Liverpool Sound and Vision Rating 9/10

Cast: Shaun Evans, Roger Allam, Sean Rigby, Anton Lesser, Caroline O’Neill, James Bradshaw, Sara Vickers, Abigail Thaw, Kevin McNally, Leo Starr, Richard Hope, Jake Kenny-Byrne, Bill Skinner, Todd Bell, Milo Mackenzie, Shaheen Khan, Ayesha Antoine, Jack Bannon, Michael Keane, Paul Bazely, Simon Harrison, Laurence Spellman, Jack Laskey.

The pieces are coming together, but even when the puzzle is complete, the chances are that the revealed picture will be one that still won’t give all the answers that are being sought by the armchair detective and sofa sleuth alike.

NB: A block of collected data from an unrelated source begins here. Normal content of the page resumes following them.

(* ===== verification/GatewayProps.v ===== *)
(** * GatewayProps: the properties of the chat completions handler

    Stated of a run from an empty log: [events m s] are the effects of [m] from
    the state [s], oldest first. *)

From S2P Require Import Prelude GoString Float64 GoTime GoSort ApiErr Balancer Router.
From S2P Require Import Registry Pricing Credentials Guardrails SemCache GwTypes Middleware Gateway.
From S2P Require Import GatewayLogic GatewaySpec.
Local Open Scope string_scope.
Local Open Scope Z_scope.

Definition events {A} (m : G A) (s : gstate) : list event := rev (g_log (m s).2).

Section Props.
Context {doc schema : Type} (env : Env doc schema) (h : GwHandler).

(** The body decodes to [req] and its prompt passes the input guardrails. *)
Definition admitted (body : res string string) (req : ChatCompletionRequest) : Prop :=
  ∃ raw, body = Ok raw ∧ decode_body env raw = Ok req ∧
    Blocked (CheckInput (gh_guard h) (promptText (Messages req))) = false.

(** ** A healthy candidate ends the loop *)

(** Every call to the provider of [model] succeeds. *)
Definition healthy (model : string) : Prop :=
  ∃ p fwd, Registry.Resolve (gh_registry h) model = Some (p, fwd) ∧
    ∀ n u, up_provider u = p → ∃ r, e_upstream env n u = Ok r.

Lemma wp_candidate_healthy c session req order full reqTrace i model ls :
  gh_recorder h = true → strict_byok h = false → healthy model →
  wp (unary_candidate env h c session req order full reqTrace i model ls) (fun r _ => r = None).
Proof.
  intros Hrec Hs (p & fwd & Hr & Hok). unfold unary_candidate. rewrite Hr. repeat wp_step.
  destruct r as [[cred source]|err]; [|congruence].
  wp_step. fold (cache_step env h c req i). apply wp_cache_step. intros [cached|] vec evs _ _ _.
  - wp_step. unfold unary_hit. repeat wp_step. done.
  - wp_step. apply wp_ChatCompletion_at. intros n.
    destruct (Hok n (mkUp p cred (with_model fwd req)) eq_refl) as [resp Hresp]. rewrite Hresp. wp_step.
    eapply wp_unary_success; try done. intros. by apply wp_ret.
Qed.

Lemma wp_loop_healthy c session req order full reqTrace chain i ls model :
  gh_recorder h = true → strict_byok h = false → model ∈ chain → healthy model →
  last_ok h c ls → 0 ≤ i →
  wp (unary_loop env h c session req order full reqTrace i chain ls) (fun r _ => r = None).
Proof.
  intros Hrec Hs Hin Hh. revert i ls.
  induction Hin as [m chain|m m' chain Hin IH]; intros i ls Hls Hi; cbn [unary_loop]; wp_step.
  - eapply wp_mono; [by apply wp_candidate_healthy|]. intros r e1 ->. by wp_step.
  - eapply wp_mono; [by apply wp_unary_candidate|]. intros [ls'|] e1; [|by intros _; wp_step].
    intros (_ & _ & _ & Hls'). apply IH; [done..|lia].
Qed.

Lemma wp_unary_healthy c session order chain req start model :
  gh_recorder h = true → strict_byok h = false → model ∈ chain → healthy model →
  wp (handleUnary env h c session order chain req start) (fun _ evs => success env h c req 0 evs).
Proof.
  intros Hrec Hs Hin Hh. unfold handleUnary. repeat wp_step. eapply wp_mono.
  { apply wp_and; [by apply wp_unary_loop|by eapply wp_loop_healthy]. }
  intros r e1 [Hpost ->]. wp_step. rewrite app_nil_r. apply Hpost.
Qed.

(** ** The whole handler *)

(** The body decodes to [req], which names a model and has messages. *)
Definition well_formed (body : res string string) (req : ChatCompletionRequest) : Prop :=
  ∃ raw, body = Ok raw ∧ decode_body env raw = Ok req ∧ Model req ≠ "" ∧ Messages req ≠ [].

(** How a request may end: a malformed one is refused with 400, a stream over a
    writer that cannot flush with 500, neither with a trace; every other request
    gets one status line and one trace. *)
Inductive outcome_ok (c : reqCtx) (flusher : bool) (body : res string string) (evs : list event) : Prop :=
| Malformed :
    (∀ req, ¬ well_formed body req) → only_writes evs → statuses evs = [400] → outcome_ok c flusher body evs
| Unflushable req :
    well_formed body req → admitted body req → Stream req = true → flusher = false →
    only_writes evs → statuses evs = [500] → outcome_ok c flusher body evs
| Recorded req t n :
    well_formed body req → statuses evs = [n] → traces evs = [t] → owned c t →
    StatusCode t = n ∨ n = 502 ∧ StatusCode t = 403 ∧ strict_byok h = true → outcome_ok c flusher body evs.
(* ===== verification/Wire.v ===== *)
(** * Wire: src/internal/gateway/types.go and cursor_compat.go

    The JSON forms of the gateway's types: messages whose content is a text or a
    list of parts, tool definitions in their nested, flat and custom forms, tool
    calls, requests with the extra members they carry through, the items of the
    Responses API, and the translation of Cursor's hybrid bodies.  A function
    that returns an error gives [None]; a [json.RawMessage] is its text, [""] for
    nil.  [fmt_float] stands for [strconv.FormatFloat], which prints the numbers
    of a marshalled request. *)

From S2P Require Import Prelude GoString Float64 GoTime Net Json JsonFacts Pricing GwTypes.
Local Open Scope string_scope.
Local Open Scope go_scope.

(** [trimmed[0] == c] of a text that is not empty. *)
Definition starts (c : ascii) (s : string) : bool :=
  match s with String d _ => bool_decide (c = d) | "" => false end.

(** Text parts joined by [sep], empty ones skipped: the [strings.Builder] loops. *)
Definition join_parts (sep : string) (parts : list string) : string :=
  foldl (fun b t => if String.eqb t "" then b else if String.eqb b "" then t else b +:+ sep +:+ t) "" parts.

Definition newline : string := String (byte 10) "".

(** ** Message content *)

Record content_part := mkPart { part_Type : string; part_Text : string; part_InputText : string }.

Definition st_part : store content_part := fun raw old =>
  let '(ms, e) := struct_members raw in
  fill t := field "type" st_string (part_Type old) ms in
  fill x := field "text" st_string (part_Text old) ms in
  fill i := field "input_text" st_string (part_InputText old) ms in (mkPart t x i, e).

Definition zero_part : content_part := mkPart "" "" "".

Definition parseMessageContent (raw : string) : option string :=
  let trimmed := TrimSpace raw in
  if String.eqb trimmed "" || String.eqb trimmed "null" then Some ""
  else if starts (byte 34) trimmed then ok_or (Unmarshal st_string "" raw)
  else if negb (starts "[" trimmed) then None
  else
    parts ← ok_or (Unmarshal (st_list zero_part st_part) [] raw);
    Some (join_parts newline
            (map (fun p => if String.eqb (part_Text p) "" then part_InputText p else part_Text p) parts)).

The penultimate episode of Endeavour sees old ground re-explored, and it is fitting that the lines of enquiry in several cases are converging, consistently Uniform in their ability to surprise and entangle the viewer in knots and infinitely close detail; for as with any mystery, you have to go back almost to the start to see the smallest clue take root.

It was once a symbol of your place in life, the uniform you wore, the club you belonged to, the way you treated those who had fallen on harder times, those you may have perceived you were above; and yet the blurring, rightly, of those symbols, and the damage wrought by men and women who wished to misuse the trust of the public, can be plainly observed throughout the episode, as brotherly issues, subtle clues in an age old murder, and corrupted police officers show their prominence in the life of the Oxfordshire detective.

Morse’s greatest strength of virtue is his biggest downfall, it was true in the Colin Dexter source material, it remains consistently so with Shaun Evans portraying the role originally made famous by the much-missed John Thaw. This effect, this emotional backdrop is perhaps given greater presence than at any time since the original series finale, The Remorseful Day, and whilst not as absolute, the viewer cannot but help draw lines of connection, that in which Prelude kicked off season nine, is but the drawing of breath between this and the start of Morse in The Dead Of Jericho.

With an ever consummate performance by Kevin McNally as Kenny/Superintendent Jolliphant, and Sean Rigby showing his considerable talent off to full effect as DS Strange, the penultimate episode of Endeavour is a gripping, tense, almost apprehensive episode which lives completely up to the legend to come.